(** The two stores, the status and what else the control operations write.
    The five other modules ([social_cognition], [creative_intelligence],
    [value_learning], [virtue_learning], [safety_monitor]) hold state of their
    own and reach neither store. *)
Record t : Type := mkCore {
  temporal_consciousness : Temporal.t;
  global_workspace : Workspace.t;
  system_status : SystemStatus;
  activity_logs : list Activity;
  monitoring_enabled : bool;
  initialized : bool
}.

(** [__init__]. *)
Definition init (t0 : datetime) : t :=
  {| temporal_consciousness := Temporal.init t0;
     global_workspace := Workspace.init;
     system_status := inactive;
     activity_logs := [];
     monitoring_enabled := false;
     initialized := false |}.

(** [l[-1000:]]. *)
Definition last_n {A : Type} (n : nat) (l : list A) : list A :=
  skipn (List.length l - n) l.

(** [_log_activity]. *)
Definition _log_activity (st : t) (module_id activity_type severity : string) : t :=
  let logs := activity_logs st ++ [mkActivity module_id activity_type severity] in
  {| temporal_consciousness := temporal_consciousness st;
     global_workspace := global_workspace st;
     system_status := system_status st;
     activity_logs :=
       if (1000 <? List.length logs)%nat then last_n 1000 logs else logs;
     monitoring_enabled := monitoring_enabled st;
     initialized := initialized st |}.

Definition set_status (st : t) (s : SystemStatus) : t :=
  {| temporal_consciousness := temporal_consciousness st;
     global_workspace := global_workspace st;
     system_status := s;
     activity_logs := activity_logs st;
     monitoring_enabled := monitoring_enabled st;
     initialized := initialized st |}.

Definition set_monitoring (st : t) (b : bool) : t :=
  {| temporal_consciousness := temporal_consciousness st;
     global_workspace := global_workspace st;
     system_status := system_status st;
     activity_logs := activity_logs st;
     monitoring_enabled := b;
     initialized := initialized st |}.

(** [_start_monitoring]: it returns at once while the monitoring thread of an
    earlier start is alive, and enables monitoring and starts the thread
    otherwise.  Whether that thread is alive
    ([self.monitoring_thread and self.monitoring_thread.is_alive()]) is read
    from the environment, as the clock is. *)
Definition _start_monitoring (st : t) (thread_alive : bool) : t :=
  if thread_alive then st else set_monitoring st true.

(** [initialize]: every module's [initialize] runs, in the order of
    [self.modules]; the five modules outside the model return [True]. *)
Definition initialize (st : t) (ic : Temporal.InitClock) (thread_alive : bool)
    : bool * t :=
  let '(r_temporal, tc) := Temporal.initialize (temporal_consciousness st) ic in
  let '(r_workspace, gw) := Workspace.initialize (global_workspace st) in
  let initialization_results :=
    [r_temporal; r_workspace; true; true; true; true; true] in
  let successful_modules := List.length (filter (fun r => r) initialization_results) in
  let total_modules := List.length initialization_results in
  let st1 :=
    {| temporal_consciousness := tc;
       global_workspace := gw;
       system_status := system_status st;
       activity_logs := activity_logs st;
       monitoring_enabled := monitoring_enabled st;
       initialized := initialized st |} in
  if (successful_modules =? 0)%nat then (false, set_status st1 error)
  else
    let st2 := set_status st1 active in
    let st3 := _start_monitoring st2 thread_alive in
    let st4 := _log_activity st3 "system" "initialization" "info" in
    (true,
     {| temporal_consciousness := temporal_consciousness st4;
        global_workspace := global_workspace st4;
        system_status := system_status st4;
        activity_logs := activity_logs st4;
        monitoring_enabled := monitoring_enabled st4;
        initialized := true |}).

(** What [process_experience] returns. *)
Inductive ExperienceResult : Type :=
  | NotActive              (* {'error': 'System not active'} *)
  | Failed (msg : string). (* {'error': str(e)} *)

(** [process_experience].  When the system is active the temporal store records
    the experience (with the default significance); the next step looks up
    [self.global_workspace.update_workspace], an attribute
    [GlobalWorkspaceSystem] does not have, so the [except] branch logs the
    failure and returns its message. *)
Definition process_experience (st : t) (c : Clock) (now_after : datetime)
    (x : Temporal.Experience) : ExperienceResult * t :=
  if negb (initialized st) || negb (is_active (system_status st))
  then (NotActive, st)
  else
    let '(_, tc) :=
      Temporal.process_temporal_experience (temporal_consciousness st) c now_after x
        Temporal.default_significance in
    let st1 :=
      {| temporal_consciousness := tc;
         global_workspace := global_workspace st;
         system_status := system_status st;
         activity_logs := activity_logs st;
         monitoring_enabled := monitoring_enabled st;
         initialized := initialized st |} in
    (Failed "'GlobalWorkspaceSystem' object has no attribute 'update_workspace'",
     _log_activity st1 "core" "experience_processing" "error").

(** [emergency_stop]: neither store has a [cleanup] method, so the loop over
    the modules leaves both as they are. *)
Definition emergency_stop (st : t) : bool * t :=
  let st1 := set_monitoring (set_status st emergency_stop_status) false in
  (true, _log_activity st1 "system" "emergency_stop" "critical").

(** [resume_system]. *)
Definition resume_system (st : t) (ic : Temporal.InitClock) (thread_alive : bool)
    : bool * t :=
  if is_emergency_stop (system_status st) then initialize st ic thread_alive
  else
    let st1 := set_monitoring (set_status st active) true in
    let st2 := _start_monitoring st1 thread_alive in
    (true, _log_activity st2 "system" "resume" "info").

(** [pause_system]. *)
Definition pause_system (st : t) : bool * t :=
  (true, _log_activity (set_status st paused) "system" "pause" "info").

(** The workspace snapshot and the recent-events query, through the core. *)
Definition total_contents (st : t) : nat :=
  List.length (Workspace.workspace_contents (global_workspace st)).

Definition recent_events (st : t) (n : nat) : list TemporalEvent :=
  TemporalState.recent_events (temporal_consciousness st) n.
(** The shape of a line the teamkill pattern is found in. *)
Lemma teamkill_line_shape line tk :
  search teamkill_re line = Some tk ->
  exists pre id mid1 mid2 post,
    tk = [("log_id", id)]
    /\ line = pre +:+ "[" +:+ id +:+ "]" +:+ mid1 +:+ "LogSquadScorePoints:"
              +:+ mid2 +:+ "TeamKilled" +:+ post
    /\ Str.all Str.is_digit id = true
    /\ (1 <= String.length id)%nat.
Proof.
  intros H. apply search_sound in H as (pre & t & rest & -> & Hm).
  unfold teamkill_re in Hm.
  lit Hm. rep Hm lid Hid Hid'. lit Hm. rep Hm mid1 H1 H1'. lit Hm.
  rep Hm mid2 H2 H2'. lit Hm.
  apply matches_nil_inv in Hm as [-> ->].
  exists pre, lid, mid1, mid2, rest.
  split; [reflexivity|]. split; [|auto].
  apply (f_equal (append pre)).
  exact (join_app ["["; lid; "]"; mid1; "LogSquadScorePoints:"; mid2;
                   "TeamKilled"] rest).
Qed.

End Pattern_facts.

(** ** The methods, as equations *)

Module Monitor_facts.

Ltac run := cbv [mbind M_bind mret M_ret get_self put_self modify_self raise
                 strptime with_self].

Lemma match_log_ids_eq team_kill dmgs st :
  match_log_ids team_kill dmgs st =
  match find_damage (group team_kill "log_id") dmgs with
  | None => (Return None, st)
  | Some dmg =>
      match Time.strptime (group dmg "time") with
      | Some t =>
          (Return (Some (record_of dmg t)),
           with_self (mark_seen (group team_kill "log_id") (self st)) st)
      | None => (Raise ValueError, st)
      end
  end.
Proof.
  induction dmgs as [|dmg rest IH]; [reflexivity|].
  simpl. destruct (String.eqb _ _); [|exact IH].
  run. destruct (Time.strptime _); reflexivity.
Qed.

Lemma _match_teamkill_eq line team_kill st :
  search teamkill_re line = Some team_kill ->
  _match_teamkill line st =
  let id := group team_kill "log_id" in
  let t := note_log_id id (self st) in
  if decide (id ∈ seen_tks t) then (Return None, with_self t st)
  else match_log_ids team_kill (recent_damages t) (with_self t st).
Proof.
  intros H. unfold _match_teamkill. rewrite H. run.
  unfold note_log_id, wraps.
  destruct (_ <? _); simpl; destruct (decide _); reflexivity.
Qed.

◆ YOUR TASK ◆
Start with the line that contains "Lemma _match_teamkill_eq line", end with the last line of the entries, and please retype every line in that span exactly, with no others.

◆ EXERCISE OUTPUT ◆
Lemma _match_teamkill_eq line team_kill st :
  search teamkill_re line = Some team_kill ->
  _match_teamkill line st =
  let id := group team_kill "log_id" in
  let t := note_log_id id (self st) in
  if decide (id ∈ seen_tks t) then (Return None, with_self t st)
  else match_log_ids team_kill (recent_damages t) (with_self t st).
Proof.
  intros H. unfold _match_teamkill. rewrite H. run.
  unfold note_log_id, wraps.
  destruct (_ <? _); simpl; destruct (decide _); reflexivity.
Qed.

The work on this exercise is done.